(Collected data entries)

(** The slices a clone plans from: the pack of each live object is chosen once. *)
Lemma clone_slices `{Platform} (b : ReqBudget) (d d' : Db) (set : SendSet) : fits cat d -> no_walk_set b d = (d', Ok (Some set)) ->
  exists m packs bp last reads, chosen m packs bp last /\ plan_packs d 0 packs = Ok (Some reads) /\ set = set_reads reads (set_packs packs ∅ set_default)
    /\ (forall s p r, t_objects d !! (s, p) = Some r -> p ∈ map fst (live_list d) -> is_Some (m !! s))
    /\ (forall sl, sl ∈ packs -> pack_live d (sl_pack sl) = true)
    /\ (max_subrequests b < u32_max -> used b + Z.of_nat (length reads) <= max_subrequests b).
Proof.
  intros F. unfold no_walk_set. destruct (_ <? _)%nat; [done|]. intros [= _ ([packs bp] & E1 & (packs' & E2 & (set' & E3 & [= <-])%rbind_ok)%rbind_ok)%rbind_ok].
  destruct (live_slices_ok (fun sha p => (∅ : gmap string string) !! sha = Some p) _ [] ∅ packs bp (live_list_nodup d)) as [S1 Em]; [done|apply slices_nil|exact E1|].
  cbn in Em, E2. destruct (dedup_loop_ok d F (map fst (live_list d)) (S (size (t_objects d))) ∅ packs bp "" packs') as (m & last & C & Hall); [| | | |exact E2|].
  { apply Nat.lt_succ_r. etrans; [apply omap_length|]. by rewrite length_map_to_list. }
  { by left. }
  { intros s p r Hr _ Hle. exfalso. apply F in Hr. apply (NE _ _ _ Hr). by destruct s. }
  { by split. }
  apply rbind_ok in E3 as (s1 & [= <-] & (plan & Ep & (r & Er & Ef)%rbind_ok)%rbind_ok). destruct plan as [reads|]; [|unfold rebuild, rebuild_with in Er; cbn in Er; discriminate Er].
  injection Er as <-. cbn [fst snd] in Ef. destruct (negb _); [done|]. destruct (Z.ltb_spec (max_subrequests b) (sat_addu32 (used b) (Z.of_nat (length reads)))) as [|Hle]; [done|].
  injection Ef as <-. exists m, packs', bp, last, reads. split_and!; [exact C|exact Ep|done|exact Hall| |].
  - intros sl Hin. apply live_list_elem. rewrite <- Em. apply list_elem_of_lookup in Hin as [i Hi].
    assert (bp !! sl_pack sl = Some i) as Hbp by (apply (sl_index _ _ _ _ (ch_slices _ _ _ _ C)); by exists sl). apply (sl_index _ _ _ _ S1) in Hbp as (sl0 & Hi0 & E0).
    rewrite <- E0. apply elem_of_map. exists sl0. split; [done|by eapply list_elem_of_lookup_2].
  - intros Hx. unfold sat_addu32 in Hle. cbn in Hle. lia.
Qed.
Lemma clone_planned `{Platform} (b : ReqBudget) (d d' : Db) (set : SendSet) : fits cat d -> no_walk_set b d = (d', Ok (Some set)) ->
  exists ents, sends d (map fst ents) set ents /\ NoDup (map fst ents) /\ (forall sha, sha ∈ map fst ents <-> live_sha d sha)
    /\ (max_subrequests b < u32_max -> used b + Z.of_nat (length (ss_reads set)) <= max_subrequests b).
Proof.
  intros F E. destruct (clone_slices b d d' set F E) as (m & packs & bp & last & reads & [C1 C2 C3] & Ep & -> & Hall & Hlive & Hb).
  destruct (plan_packs_ok _ CG d packs [] reads F (slices_nodup _ _ _ _ C1) Ep) as (ents & H1 & H2 & H3 & H4 & H5 & H6 & H7).
  assert (forall e, e ∈ ents -> m !! e.1 = Some (lc_pack e.2)) as Hm.
  { intros e He. rewrite Forall_forall in H1, H6. destruct (H6 e He) as (i & p & Hi & Epk & Hg). destruct (H1 e He) as (r & Hr & (_ & Ei & _)%row_loc_eq).
    apply F in Hr. rewrite Epk in Hr. destruct (cg_range _ CG _ _ _ Hr) as [Hj _]. rewrite Ei in Hg.
    destruct (sl_bits _ _ _ _ C1 _ _ _ Hi Hj Hg) as (sha & r' & Hc & Ei' & Hsha). rewrite Epk. by rewrite (cg_idx _ CG _ _ _ _ _ Hr Hc ltac:(congruence)). }
  exists ents. split_and!; [split; [done..|unfold count; cbn; by rewrite H4|intros o; apply H7|intros o; apply H7]| | |exact Hb].
  - clear - H3 Hm. revert H3 Hm. induction ents as [|e ents IH]; cbn; intros Hn Hm; [constructor|]. apply NoDup_cons in Hn as [He Hn].
    constructor; [|apply IH; [done|intros; apply Hm; by right]]. intros (e' & E & Hin)%elem_of_map. destruct He. apply elem_of_map. exists e'. split; [|done].
    unfold entry_key. rewrite E. f_equal. pose proof (Hm e ltac:(left)) as M1. pose proof (Hm e' ltac:(by right)) as M2. congruence.
  - intros sha. split.
    + intros (e & <- & He)%elem_of_map. exists (lc_pack e.2). rewrite Forall_forall in H1, H2. split; [destruct (H1 e He) as (r & -> & _); done|].
      specialize (H2 e He). apply elem_of_map in H2 as (sl & <- & Hin). by apply Hlive.
    + intros (p & [r Hr] & Hp). apply live_list_elem in Hp. destruct (Hall _ _ _ Hr Hp) as [q Hq]. apply H5. by eapply C2.
Qed.
(* ===== verification/PackUri.v ===== *)
(** * Signed addresses of packs

    A clone of a repository with one live pack may be answered with a signed address of
    that pack ([pack_uri_response] of [server/src/repo_do/mod.rs]), which the edge
    honours until it expires ([pack_get] of [server/src/edge/mod.rs]).  The janitor
    deletes a pack's bytes once the pack has been dead for the grace period
    ([server/src/jobs/janitor.rs]); the address is never good that long. *)
From S2P Require Import Prelude Errors Text Db Scope Jobs Cohort GcBase Compact Refs Push PushFacts Admin Wire WireFacts Receive Answers Sign Auth Sha Writer Reads Mark.
From S2P Require Import Ingest IngestFacts Generate Janitor Lfs Fetch FetchFacts.
Open Scope Z_scope.

(** ** When a pack died *)

(** A death of the pack is stamped with [t0] or later. *)
Definition stamped (t0 : Z) (p : string) (d : Db) : Prop :=
  forall r dead, t_packs d !! p = Some r -> pk_state r = Dead -> pk_dead_at r = Some dead -> t0 <= dead.
(** What a span that runs at [t] does to a pack: if it kills it, it stamps the row. *)
Definition span (t : Z) (p : string) (d d' : Db) : Prop := forall t0, t0 <= t -> stamped t0 p d -> stamped t0 p d'.
#[global] Instance span_preorder t p : PreOrder (span t p).
Proof. split; [by intros d t0|]. intros a b c H1 H2 t0 Ht Hs. by apply H2, H1. Qed.
(** The store at a time, and the store at a later one. *)
Inductive later (p : string) : Z -> Db -> Z -> Db -> Prop :=
| later_now t d : later p t d t d
| later_span t d t1 d1 t2 d2 : later p t d t1 d1 -> t1 <= t2 -> span t2 p d1 d2 -> later p t d t2 d2.
Lemma later_stamped p t d t' d' : later p t d t' d' -> t <= t' /\ forall t0, t0 <= t -> stamped t0 p d -> stamped t0 p d'.
Proof.
  induction 1 as [t d|t d t1 d1 t2 d2 _ [IH1 IH2] Ht Hs]; [by split|]. split; [lia|]. intros t0 H0 H1. apply Hs; [lia|]. by apply IH2.
Qed.
(** A live pack has not died. *)
Lemma live_stamped t0 p d : pack_live d p = true -> stamped t0 p d.
Proof. unfold pack_live, stamped. intros H r dead Hr Hd. rewrite Hr, Hd in H. by bsimp. Qed.

(** *** The spans that kill packs *)

Section Spans.
Context `{PF : Platform} (now : Z) (p : string).
Lemma span_packs d d' : t_packs d' = t_packs d -> span now p d d'.
Proof. intros E t0 _ Hs. unfold stamped. by rewrite E. Qed.
Lemma quiet_span {A} (m : DoM A) : rel_ok quiet m -> rel_ok (span now p) m.
Proof. intros Hm d. apply span_packs. by destruct (Hm d) as (_ & _ & ->). Qed.
Lemma kill_packs_span sel d : span now p d (kill_packs sel now d).
Proof.
  intros t0 Ht Hs r dead Hr Hd Hdead. unfold kill_packs in Hr. cbn [t_packs on_packs] in Hr. rewrite map_lookup_imap in Hr.
  destruct (t_packs d !! p) as [r0|] eqn:E; [|done]. cbn in Hr. injection Hr as <-. destruct (sel p r0); [by injection Hdead as <-|by eapply Hs].
Qed.
(** A row written alive or open is not dead. *)
Lemma insert_span q r d : pk_state r <> Dead -> span now p d (on_packs (insert q r) d).
Proof.
  intros Hr t0 _ Hs x dead Hx Hd Hdead. cbn [t_packs on_packs] in Hx. apply lookup_insert_Some in Hx as [[-> <-]|[_ Hx]]; [done|by eapply Hs].
Qed.
Lemma kill_pack_span q d : span now p d (kill_pack now q d).
Proof.
  intros t0 Ht Hs r dead Hr Hd Hdead. unfold kill_pack, drop_objects in Hr. cbn [t_packs on_packs on_objects] in Hr.
  apply lookup_alter_Some in Hr as [(-> & r0 & E & ->)|[_ Hr]]; [|by eapply Hs].
  destruct (ingesting r0); [by injection Hdead as <-|by eapply Hs].
Qed.
Lemma delete_span q d : span now p d (on_packs (delete q) d).
Proof. intros t0 _ Hs r dead Hr. cbn [t_packs on_packs] in Hr. apply lookup_delete_Some in Hr as [_ Hr]. by eapply Hs. Qed.
#[local] Hint Resolve quiet_span : git_edge.
Lemma modify_span (f : Db -> Db) : (forall d, t_packs (f d) = t_packs d) -> rel_ok (span now p) (modify f : DoM unit).
Proof. intros Hf. apply rel_ok_modify. intros d. apply span_packs, Hf. Qed.
Lemma wipe_all_span : rel_ok (span now p) (wipe_all now).
Proof.
  unfold wipe_all, wipe_retired, wipe_new_pack, cohort_live, meta_opt.
  rel_tac; first [by apply modify_span|apply rel_ok_modify; intros d; apply kill_packs_span].
Qed.
(** The swap of a compaction retires the cohort: every exit of it stamps what it kills. *)
Lemma swap_span pack m job chain : rel_ok (span now p) (swap now pack m job chain).
Proof.
  assert (rel_ok (span now p) (heartbeat now job)) as Hh by (intros d; by apply span_packs).
  assert (rel_ok (span now p) (promote_output pack m)) as Hp.
  { intros d. destruct (promote_output_run pack m d) as [[e ->]|(r & -> & Hr)]; [done|]. apply insert_span. by rewrite Hr. }
  assert (rel_ok (span now p) (failpoint "gc.compact.after_deadmark")) as Hf by apply quiet_span, failpoint_quiet.
  assert (rel_ok (span now p) (trigger now)) as Ht by apply quiet_span, trigger_quiet.
  pose proof wipe_all_span as Hw. unfold swap, chain_fence, cohort_live, retire_cohort, meta_opt.
  rel_tac; first [by apply modify_span|apply rel_ok_modify; intros d; apply kill_packs_span].
Qed.
End Spans.

(** ** The address *)

Section Address.
Context {PF : Platform} {HM : Hmac} {HL : HmacLaw}.
(** What the edge answers at [t] for the address with these parameters. *)
Definition opened (t : Z) (pack repo_id : string) (exp : Z) (sig : string) : result Error string :=
  pack_access t (pack +:+ ".pack") (Some (z_to_string exp)) (Some repo_id) (Some sig).
Lemma opened_eq key t pack repo_id exp sig : signing_key = Some key -> seg_ok pack = true -> seg_ok repo_id = true -> in_i64 exp ->
  pack_sig key repo_id pack exp = Ok sig -> opened t pack repo_id exp sig = if exp <? t / 1000 then Err Forbidden else Ok (key_pack repo_id pack).
Proof.
  intros Hk Hp Hr He Hs. unfold opened, pack_access, signed_key. rewrite Hk, (proj2 (strip_suffix_spec ".pack" _ pack) eq_refl), Hp, Hr. unfold mbind, result_bind, option_bind, of_option.
  rewrite parse_i64_to_string by done. destruct (exp <? t / 1000); [done|]. assert (pack_sig_ok key repo_id pack exp sig = true) as ->; [|done].
  unfold pack_sig, mbind, result_bind in Hs. destruct (mac key (msg repo_id pack exp)) as [tag|] eqn:Em; [|done]. injection Hs as <-. by apply sig_minted.
Qed.
End Address.

(** C27: a signed address opens the pack for fifty minutes and never outlasts it.  When a
    clone finds the one live pack and answers at [now] with an address of it, the edge
    honours that address, for that pack of that repository, for 3000 seconds.  The
    pack was live then; whatever spans run on the store afterwards, at clocks that do
    not run backwards, each stamping the packs that it kills (as the swap of a
    compaction does, [swap_span]): when the janitor takes the pack up to delete its
    bytes at [t], the edge refuses the address, and has refused it for the last 599
    seconds. *)
Theorem signed_pack_outlasts {PF : Platform} {PL : Packetline} {HM : Hmac} {HL : HmacLaw} {GP : GixPack} {RR : R2}
    (W : Type) (charge1 : W -> W * result Error unit) (budget : W -> ReqBudget) (others : W -> Db -> W * Db) (now : Z) (args : FetchArgs) (wants : list string)
    (pack : string) (bytes : Z) (hdr : RepoHeaders) (base : option string) (repo_id : string) (acks : list string) (wanted : list (string * string)) (s s' : Fs W) (resp : Resp) :
  0 <= now <= 2 ^ 53 -> seg_ok pack = true -> seg_ok repo_id = true ->
  consolidated_pack wants (fs_db W s) = (fs_db W s, Ok (Some (pack, bytes))) ->
  pack_uri_response W charge1 budget others now args pack bytes hdr base repo_id acks wanted s = (s', Ok (Some resp)) ->
  exists b owner repo trailer exp sig out e,
    write_fetch_prelude args acks wanted [] [] [hex_digest trailer +:+ " " +:+ pack_uri b owner repo pack exp repo_id sig] "" = (out, Ok true)
    /\ rp_body resp = Whole ((sb_data (text_of e) ≫= fun _ => wr_flush) out).1
    /\ (forall t, t / 1000 <= now / 1000 + 3000 -> opened t pack repo_id exp sig = Ok (key_pack repo_id pack))
    /\ (forall t d', later pack now (fs_db W s) t d' -> pack ∈ dead_packs t d' ->
          forall u, t - 599000 <= u -> opened u pack repo_id exp sig = Err Forbidden).
Proof.
  intros Hnow Hp Hr Hone (key & b & owner & repo & trailer & sig & out & e & Hk & _ & Hs & Hw & _ & Hb)%uri_minted.
  assert (TTL = 3000) as ET by reflexivity. pose proof (Z.div_pos now 1000). pose proof (Z.mul_div_le now 1000).
  assert (in_i64 (now / 1000 + TTL)) as He by (unfold in_i64, i64_min, i64_max; lia).
  exists b, owner, repo, trailer, (now / 1000 + TTL), sig, out, e. split_and!; [done|done| |].
  - intros t Ht. rewrite (opened_eq key) by done. rewrite (proj2 (Z.ltb_ge _ _)); [done|lia].
  - intros t d' [_ Hl]%later_stamped Hd u Hu. rewrite (opened_eq key) by done.
    assert (stamped now pack d') as Hst. { apply Hl; [lia|]. apply live_stamped, live_list_elem. unfold consolidated_pack in Hone.
      destruct (live_list (fs_db W s)) as [|[q r] [|]]; try done. destruct (collect _ wants); [|done]. destruct (_ && _); [|done]. injection Hone as -> _. left. }
    apply elem_of_map in Hd as ([q r] & <- & Hin). apply elem_of_take in Hin as (i & Hi & _). apply list_elem_of_lookup_2 in Hi. cbn [fst] in *.
    rewrite (merge_sort_Permutation dead_le) in Hi. apply elem_of_filter_b in Hi as [Hin Hg]. apply elem_of_map_to_list in Hin. cbn [fst snd] in *.
    apply andb_true_iff in Hg as [Hg _]. unfold past_grace in Hg. apply andb_true_iff in Hg as [Hdd Hg]. apply bool_decide_eq_true_1 in Hdd.
    destruct (pk_dead_at r) as [dead|] eqn:Ed; [|done]. apply Z.ltb_lt in Hg. pose proof (Hst _ _ Hin Hdd Ed) as Hdead.
    rewrite (proj2 (Z.ltb_lt _ _)); [done|]. assert (now / 1000 + 3001 <= u / 1000); [|lia]. apply Z.div_le_lower_bound; [lia|].
    unfold sat_sub64, sat64, i64_min, i64_max, GRACE_MS in Hg. lia.
Qed.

## What needs to be done
Please report every line among the entries that includes "exact".

## Written solution
  destruct (live_slices_ok (fun sha p => (∅ : gmap string string) !! sha = Some p) _ [] ∅ packs bp (live_list_nodup d)) as [S1 Em]; [done|apply slices_nil|exact E1|].
  cbn in Em, E2. destruct (dedup_loop_ok d F (map fst (live_list d)) (S (size (t_objects d))) ∅ packs bp "" packs') as (m & last & C & Hall); [| | | |exact E2|].
  injection Ef as <-. exists m, packs', bp, last, reads. split_and!; [exact C|exact Ep|done|exact Hall| |].
  exists ents. split_and!; [split; [done..|unfold count; cbn; by rewrite H4|intros o; apply H7|intros o; apply H7]| | |exact Hb].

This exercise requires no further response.